Directions for this task → After locating the line that contains "intros [HI HR _" in the records below, write out exactly that line and each line after it through the one that contains "destruct (ini_recv find_filter", and nothing else.

Records supplied →
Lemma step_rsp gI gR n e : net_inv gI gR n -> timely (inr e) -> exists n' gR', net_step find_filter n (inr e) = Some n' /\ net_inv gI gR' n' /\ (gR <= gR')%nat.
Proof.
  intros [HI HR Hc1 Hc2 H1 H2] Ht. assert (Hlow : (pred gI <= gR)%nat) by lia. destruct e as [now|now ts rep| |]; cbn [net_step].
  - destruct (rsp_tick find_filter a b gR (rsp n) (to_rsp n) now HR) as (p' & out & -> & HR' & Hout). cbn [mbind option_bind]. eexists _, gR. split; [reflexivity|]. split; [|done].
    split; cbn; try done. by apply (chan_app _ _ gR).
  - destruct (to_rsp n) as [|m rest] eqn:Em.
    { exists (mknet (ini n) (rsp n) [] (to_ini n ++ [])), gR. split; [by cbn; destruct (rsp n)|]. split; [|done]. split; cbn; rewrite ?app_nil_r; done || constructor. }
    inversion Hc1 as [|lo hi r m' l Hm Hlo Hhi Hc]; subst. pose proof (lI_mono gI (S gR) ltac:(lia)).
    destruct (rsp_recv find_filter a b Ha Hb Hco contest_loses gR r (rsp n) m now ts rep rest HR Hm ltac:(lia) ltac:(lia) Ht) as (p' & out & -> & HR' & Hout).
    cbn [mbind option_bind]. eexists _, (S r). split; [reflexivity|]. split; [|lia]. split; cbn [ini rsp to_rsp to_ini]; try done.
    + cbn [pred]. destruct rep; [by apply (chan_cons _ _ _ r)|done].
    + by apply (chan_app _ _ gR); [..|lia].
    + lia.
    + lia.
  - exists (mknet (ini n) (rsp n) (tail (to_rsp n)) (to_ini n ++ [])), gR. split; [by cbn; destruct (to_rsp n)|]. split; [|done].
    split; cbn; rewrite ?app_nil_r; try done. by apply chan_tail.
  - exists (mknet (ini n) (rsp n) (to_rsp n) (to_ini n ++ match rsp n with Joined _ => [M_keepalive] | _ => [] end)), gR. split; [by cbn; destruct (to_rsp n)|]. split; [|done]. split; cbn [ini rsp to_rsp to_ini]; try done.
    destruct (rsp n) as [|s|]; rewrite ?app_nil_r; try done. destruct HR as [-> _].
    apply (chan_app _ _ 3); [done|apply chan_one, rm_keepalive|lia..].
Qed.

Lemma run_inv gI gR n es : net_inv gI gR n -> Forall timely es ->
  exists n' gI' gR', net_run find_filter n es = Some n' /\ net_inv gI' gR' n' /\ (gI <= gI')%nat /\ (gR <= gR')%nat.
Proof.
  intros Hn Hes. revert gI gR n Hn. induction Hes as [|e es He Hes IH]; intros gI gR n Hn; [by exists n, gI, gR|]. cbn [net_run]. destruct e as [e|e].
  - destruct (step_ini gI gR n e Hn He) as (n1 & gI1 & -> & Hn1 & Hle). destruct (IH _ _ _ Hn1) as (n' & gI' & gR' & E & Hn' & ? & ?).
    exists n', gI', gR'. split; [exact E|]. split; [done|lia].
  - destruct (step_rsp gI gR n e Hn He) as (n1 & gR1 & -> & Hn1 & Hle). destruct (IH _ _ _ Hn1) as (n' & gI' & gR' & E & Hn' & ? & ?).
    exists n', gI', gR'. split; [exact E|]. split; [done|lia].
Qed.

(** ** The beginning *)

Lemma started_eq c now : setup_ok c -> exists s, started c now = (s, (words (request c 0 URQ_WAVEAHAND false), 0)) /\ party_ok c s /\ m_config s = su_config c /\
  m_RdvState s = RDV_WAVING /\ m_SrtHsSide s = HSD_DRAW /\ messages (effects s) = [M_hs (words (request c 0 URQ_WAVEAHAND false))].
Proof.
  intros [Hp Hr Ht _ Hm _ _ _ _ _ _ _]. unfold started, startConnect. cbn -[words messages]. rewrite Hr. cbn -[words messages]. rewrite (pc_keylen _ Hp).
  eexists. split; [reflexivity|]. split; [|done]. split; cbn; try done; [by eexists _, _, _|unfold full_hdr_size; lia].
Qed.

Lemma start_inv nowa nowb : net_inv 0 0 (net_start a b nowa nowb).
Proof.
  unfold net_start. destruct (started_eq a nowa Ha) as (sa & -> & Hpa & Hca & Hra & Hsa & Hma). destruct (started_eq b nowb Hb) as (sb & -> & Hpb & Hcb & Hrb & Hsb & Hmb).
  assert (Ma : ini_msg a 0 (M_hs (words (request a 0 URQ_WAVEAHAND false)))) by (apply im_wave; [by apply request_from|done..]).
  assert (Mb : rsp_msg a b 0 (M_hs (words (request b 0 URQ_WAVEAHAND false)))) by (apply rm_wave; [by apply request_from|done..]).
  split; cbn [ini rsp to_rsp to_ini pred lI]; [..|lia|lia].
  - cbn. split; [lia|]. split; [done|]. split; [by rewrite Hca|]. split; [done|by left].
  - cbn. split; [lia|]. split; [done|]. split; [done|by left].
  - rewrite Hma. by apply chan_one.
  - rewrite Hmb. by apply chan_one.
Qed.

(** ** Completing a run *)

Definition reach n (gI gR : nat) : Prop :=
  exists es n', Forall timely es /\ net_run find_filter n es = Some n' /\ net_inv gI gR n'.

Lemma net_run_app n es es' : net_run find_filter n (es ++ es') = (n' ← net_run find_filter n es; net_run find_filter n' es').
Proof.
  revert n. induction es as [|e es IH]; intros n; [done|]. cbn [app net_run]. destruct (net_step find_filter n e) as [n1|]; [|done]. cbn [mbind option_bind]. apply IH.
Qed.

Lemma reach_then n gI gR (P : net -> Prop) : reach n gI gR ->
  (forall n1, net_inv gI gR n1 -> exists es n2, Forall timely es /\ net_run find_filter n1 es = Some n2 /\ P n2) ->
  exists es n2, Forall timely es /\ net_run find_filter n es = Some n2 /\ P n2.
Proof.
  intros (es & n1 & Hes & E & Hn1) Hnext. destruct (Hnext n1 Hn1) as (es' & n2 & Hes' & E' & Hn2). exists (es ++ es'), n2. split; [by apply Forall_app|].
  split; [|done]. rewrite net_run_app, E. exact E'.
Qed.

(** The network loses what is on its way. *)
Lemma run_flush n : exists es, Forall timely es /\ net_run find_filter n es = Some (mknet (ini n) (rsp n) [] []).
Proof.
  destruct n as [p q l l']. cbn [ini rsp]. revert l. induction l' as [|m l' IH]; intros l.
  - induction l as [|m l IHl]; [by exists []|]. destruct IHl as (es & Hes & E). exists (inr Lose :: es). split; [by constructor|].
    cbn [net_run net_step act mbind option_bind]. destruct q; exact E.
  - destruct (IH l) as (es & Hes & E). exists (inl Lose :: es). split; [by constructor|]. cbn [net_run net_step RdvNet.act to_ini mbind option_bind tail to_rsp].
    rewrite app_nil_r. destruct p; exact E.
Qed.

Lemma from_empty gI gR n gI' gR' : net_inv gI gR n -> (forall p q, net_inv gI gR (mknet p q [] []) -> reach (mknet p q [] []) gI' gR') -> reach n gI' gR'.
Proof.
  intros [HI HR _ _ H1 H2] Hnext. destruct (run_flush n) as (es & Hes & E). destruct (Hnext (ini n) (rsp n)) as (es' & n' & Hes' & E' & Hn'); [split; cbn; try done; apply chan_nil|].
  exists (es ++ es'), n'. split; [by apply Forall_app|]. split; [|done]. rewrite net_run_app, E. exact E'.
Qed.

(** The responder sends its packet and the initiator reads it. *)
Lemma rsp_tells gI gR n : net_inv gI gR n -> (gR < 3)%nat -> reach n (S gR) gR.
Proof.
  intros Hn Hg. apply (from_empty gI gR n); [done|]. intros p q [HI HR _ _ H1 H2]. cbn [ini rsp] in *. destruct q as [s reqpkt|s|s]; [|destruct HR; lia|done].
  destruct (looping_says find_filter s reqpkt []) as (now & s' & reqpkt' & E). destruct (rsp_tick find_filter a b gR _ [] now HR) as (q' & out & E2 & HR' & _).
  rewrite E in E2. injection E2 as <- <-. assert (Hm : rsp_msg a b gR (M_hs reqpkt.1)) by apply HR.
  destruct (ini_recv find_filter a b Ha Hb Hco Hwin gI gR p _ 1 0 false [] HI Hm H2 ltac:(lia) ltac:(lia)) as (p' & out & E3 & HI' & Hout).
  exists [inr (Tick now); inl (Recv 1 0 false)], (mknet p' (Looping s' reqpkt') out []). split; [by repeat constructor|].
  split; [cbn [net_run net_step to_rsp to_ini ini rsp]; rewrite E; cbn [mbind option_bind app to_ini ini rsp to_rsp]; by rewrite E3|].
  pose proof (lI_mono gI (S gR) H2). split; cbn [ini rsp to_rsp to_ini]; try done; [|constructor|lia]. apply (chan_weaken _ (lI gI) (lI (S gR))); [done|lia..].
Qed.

Answer to this task →
  intros [HI HR _ _ H1 H2] Hnext. destruct (run_flush n) as (es & Hes & E). destruct (Hnext (ini n) (rsp n)) as (es' & n' & Hes' & E' & Hn'); [split; cbn; try done; apply chan_nil|].
  exists (es ++ es'), n'. split; [by apply Forall_app|]. split; [|done]. rewrite net_run_app, E. exact E'.
Qed.

(** The responder sends its packet and the initiator reads it. *)
Lemma rsp_tells gI gR n : net_inv gI gR n -> (gR < 3)%nat -> reach n (S gR) gR.
Proof.
  intros Hn Hg. apply (from_empty gI gR n); [done|]. intros p q [HI HR _ _ H1 H2]. cbn [ini rsp] in *. destruct q as [s reqpkt|s|s]; [|destruct HR; lia|done].
  destruct (looping_says find_filter s reqpkt []) as (now & s' & reqpkt' & E). destruct (rsp_tick find_filter a b gR _ [] now HR) as (q' & out & E2 & HR' & _).
  rewrite E in E2. injection E2 as <- <-. assert (Hm : rsp_msg a b gR (M_hs reqpkt.1)) by apply HR.
  destruct (ini_recv find_filter a b Ha Hb Hco Hwin gI gR p _ 1 0 false [] HI Hm H2 ltac:(lia) ltac:(lia)) as (p' & out & E3 & HI' & Hout).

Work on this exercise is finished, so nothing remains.